Aim of the task: Reproduce the entries shown below only from the line with "induction theta as" down to the line with "f_sub := λ a", keeping both end lines and copying each one exactly.

================

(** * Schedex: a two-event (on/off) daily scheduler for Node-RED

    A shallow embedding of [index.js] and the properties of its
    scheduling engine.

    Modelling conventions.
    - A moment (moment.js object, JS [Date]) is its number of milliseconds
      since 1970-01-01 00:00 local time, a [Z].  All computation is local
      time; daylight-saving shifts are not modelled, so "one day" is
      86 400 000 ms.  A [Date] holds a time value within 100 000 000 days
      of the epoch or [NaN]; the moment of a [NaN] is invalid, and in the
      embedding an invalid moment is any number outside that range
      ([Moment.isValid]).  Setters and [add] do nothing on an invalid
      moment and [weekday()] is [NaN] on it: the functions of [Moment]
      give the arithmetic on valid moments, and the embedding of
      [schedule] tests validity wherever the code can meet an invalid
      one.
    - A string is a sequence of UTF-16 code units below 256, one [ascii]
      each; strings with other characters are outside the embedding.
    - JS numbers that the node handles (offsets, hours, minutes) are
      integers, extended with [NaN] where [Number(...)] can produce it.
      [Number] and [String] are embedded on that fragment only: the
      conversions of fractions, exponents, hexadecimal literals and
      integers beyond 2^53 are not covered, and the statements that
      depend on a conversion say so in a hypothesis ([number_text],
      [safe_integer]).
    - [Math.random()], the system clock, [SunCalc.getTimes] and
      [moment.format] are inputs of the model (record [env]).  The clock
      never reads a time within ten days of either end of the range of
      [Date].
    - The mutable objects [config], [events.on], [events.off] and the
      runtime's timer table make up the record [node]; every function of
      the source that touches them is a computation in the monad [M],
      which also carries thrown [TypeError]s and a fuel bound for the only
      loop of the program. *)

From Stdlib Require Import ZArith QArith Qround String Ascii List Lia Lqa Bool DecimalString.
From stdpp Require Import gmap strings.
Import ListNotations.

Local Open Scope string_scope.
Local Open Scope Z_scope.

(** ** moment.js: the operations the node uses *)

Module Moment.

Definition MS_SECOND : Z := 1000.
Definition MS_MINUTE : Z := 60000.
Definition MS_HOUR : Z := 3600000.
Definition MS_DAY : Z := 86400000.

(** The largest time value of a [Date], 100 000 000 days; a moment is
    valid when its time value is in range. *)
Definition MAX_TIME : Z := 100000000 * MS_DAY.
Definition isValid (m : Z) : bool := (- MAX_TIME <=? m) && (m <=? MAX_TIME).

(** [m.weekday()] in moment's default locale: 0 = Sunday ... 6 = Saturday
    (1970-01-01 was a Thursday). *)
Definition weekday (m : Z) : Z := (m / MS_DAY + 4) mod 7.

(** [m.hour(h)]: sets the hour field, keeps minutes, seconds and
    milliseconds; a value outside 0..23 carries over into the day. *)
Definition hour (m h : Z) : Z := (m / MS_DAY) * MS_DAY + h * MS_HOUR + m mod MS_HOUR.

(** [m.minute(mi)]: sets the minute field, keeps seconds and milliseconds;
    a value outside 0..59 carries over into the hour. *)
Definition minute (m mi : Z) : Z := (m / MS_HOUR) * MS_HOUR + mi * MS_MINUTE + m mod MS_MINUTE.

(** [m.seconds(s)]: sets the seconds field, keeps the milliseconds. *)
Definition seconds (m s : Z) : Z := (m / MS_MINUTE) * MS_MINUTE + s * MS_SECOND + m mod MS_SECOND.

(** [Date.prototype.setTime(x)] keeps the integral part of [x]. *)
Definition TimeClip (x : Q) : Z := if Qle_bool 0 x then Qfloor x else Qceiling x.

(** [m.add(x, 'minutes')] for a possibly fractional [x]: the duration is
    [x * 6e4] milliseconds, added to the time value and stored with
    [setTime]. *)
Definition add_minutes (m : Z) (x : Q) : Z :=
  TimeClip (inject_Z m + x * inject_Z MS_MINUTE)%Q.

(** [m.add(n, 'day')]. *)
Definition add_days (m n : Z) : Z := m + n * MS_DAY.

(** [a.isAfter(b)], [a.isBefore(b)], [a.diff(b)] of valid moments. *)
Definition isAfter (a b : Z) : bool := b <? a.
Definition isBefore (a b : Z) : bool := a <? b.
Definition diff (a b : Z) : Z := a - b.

================

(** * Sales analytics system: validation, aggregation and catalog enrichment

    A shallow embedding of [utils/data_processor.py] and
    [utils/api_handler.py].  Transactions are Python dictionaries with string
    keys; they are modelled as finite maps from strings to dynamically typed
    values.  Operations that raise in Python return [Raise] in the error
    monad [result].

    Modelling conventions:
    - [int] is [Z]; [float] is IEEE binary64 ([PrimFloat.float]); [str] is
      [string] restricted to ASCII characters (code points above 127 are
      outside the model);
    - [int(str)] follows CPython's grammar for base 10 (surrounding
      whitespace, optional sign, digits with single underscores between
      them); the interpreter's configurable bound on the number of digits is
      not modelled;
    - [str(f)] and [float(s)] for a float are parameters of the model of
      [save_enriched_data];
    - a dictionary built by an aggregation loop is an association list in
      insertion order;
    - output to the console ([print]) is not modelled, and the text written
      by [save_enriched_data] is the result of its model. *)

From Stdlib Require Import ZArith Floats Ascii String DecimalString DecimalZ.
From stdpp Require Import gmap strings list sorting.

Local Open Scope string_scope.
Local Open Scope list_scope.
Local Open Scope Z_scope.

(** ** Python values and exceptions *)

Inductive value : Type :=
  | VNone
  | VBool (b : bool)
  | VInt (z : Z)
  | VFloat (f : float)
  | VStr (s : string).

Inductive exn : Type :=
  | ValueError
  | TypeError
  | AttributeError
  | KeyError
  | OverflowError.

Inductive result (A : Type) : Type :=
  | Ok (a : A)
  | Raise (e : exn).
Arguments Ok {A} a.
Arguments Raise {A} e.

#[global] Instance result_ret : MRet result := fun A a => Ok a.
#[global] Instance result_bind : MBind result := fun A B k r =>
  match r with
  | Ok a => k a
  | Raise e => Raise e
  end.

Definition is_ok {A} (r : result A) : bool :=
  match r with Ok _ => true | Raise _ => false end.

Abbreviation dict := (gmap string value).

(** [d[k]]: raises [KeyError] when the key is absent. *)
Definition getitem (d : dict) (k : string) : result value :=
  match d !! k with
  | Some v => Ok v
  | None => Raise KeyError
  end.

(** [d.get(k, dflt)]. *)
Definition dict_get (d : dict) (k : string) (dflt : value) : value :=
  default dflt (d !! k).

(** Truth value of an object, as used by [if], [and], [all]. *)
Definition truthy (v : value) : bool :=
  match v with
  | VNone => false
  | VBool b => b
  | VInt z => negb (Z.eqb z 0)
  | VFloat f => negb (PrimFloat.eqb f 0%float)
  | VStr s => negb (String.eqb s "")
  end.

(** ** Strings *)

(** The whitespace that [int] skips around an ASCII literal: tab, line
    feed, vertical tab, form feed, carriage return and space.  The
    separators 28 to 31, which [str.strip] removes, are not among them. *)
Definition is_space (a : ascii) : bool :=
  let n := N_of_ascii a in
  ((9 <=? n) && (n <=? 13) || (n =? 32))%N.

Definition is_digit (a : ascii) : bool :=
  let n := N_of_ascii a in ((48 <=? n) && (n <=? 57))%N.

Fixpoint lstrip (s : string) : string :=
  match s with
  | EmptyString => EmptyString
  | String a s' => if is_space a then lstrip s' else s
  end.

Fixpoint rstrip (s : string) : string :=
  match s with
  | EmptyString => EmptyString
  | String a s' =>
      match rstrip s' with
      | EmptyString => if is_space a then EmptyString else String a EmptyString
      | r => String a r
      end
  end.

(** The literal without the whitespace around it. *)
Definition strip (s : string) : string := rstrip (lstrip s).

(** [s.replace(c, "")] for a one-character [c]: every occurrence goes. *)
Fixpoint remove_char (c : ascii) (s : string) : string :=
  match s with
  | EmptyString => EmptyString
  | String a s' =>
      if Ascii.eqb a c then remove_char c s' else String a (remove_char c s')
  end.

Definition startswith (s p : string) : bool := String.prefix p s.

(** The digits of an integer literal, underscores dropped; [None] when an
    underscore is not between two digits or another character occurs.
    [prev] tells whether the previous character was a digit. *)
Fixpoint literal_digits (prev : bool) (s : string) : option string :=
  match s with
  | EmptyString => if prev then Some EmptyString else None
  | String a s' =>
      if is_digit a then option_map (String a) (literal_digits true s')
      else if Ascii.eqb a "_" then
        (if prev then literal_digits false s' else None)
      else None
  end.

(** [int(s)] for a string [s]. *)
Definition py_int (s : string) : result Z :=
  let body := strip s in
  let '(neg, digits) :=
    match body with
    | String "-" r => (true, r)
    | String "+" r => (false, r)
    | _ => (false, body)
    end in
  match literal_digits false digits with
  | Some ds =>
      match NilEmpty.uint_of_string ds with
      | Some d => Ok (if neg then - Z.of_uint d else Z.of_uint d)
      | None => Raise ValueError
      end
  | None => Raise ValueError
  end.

================

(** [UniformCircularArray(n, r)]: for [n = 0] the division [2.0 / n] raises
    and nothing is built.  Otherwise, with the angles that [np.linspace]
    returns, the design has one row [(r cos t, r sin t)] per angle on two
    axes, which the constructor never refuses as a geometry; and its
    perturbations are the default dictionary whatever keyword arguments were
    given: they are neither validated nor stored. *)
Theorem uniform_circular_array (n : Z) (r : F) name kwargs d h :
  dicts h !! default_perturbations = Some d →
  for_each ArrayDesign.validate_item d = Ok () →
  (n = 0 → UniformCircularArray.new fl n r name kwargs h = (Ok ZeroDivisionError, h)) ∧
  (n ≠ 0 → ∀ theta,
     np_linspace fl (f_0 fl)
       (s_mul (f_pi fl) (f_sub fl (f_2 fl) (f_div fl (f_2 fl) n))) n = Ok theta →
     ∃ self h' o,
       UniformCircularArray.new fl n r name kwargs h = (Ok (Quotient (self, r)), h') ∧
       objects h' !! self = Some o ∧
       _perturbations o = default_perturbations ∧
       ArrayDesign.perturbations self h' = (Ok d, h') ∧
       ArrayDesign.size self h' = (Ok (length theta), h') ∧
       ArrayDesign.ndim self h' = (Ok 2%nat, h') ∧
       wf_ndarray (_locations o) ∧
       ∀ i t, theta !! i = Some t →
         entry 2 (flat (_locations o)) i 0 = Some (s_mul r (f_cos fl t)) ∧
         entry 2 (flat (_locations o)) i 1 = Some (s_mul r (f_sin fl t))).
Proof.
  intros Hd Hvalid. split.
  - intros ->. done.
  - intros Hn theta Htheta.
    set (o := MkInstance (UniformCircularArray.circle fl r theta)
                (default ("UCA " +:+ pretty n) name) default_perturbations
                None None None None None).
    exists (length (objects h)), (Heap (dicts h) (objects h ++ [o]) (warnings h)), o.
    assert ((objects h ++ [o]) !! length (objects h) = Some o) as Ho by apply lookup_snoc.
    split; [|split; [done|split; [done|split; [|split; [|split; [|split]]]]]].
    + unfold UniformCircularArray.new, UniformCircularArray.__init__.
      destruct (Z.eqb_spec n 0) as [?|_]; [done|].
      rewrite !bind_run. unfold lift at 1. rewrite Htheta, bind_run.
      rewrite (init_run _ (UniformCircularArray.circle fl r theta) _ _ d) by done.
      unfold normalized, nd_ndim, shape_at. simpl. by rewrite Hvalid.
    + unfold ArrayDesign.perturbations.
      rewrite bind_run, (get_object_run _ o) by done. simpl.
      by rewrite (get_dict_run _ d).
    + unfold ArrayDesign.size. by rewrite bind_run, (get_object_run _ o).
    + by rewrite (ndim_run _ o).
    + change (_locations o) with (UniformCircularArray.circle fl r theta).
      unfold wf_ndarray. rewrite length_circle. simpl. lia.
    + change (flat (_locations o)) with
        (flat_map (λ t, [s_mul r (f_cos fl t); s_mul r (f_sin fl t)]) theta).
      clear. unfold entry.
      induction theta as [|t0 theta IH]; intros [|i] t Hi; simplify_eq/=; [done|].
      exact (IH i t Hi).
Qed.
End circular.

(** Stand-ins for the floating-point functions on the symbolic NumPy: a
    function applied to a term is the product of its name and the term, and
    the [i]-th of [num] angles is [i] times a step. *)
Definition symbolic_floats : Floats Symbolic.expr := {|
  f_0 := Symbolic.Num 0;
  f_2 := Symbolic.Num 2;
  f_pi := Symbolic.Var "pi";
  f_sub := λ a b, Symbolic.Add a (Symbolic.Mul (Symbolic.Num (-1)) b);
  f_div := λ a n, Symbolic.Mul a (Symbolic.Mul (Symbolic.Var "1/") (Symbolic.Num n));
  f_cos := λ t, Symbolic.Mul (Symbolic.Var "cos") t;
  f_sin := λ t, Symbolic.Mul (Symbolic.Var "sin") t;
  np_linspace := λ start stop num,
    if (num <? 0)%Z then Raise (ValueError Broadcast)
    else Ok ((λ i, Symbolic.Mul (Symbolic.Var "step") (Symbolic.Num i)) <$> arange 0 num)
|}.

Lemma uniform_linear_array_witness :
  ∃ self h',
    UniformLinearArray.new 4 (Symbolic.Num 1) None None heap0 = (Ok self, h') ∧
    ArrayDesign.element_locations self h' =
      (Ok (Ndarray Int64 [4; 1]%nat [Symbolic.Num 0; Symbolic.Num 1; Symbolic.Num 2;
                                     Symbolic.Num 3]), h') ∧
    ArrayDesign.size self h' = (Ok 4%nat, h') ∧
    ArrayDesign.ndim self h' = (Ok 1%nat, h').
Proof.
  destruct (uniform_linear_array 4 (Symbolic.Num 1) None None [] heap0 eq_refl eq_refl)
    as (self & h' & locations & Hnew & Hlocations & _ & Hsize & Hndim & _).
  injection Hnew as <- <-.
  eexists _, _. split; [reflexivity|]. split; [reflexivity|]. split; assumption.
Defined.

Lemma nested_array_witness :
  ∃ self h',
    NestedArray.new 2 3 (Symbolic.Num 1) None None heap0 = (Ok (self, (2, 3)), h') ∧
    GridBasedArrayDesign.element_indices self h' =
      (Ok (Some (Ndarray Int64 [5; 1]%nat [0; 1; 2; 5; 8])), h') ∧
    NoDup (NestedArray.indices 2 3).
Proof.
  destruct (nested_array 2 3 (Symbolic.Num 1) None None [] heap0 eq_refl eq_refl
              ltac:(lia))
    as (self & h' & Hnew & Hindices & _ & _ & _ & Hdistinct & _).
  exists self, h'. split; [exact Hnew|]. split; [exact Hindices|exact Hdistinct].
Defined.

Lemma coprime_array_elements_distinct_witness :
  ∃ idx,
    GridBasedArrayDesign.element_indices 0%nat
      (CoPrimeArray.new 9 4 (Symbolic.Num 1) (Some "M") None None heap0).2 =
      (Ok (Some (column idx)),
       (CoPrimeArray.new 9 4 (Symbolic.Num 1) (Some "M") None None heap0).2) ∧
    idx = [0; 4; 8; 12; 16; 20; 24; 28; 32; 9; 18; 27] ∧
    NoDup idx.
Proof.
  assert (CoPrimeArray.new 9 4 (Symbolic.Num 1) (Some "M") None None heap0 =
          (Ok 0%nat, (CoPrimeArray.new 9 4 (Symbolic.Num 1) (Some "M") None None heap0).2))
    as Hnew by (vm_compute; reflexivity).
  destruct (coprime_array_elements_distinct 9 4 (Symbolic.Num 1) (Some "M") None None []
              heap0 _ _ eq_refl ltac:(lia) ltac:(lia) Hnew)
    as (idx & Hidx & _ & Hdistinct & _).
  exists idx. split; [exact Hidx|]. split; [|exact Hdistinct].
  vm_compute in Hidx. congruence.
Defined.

================

Exercise result:
      induction theta as [|t0 theta IH]; intros [|i] t Hi; simplify_eq/=; [done|].
      exact (IH i t Hi).
Qed.
End circular.

(** Stand-ins for the floating-point functions on the symbolic NumPy: a
    function applied to a term is the product of its name and the term, and
    the [i]-th of [num] angles is [i] times a step. *)
Definition symbolic_floats : Floats Symbolic.expr := {|
  f_0 := Symbolic.Num 0;
  f_2 := Symbolic.Num 2;
  f_pi := Symbolic.Var "pi";
  f_sub := λ a b, Symbolic.Add a (Symbolic.Mul (Symbolic.Num (-1)) b);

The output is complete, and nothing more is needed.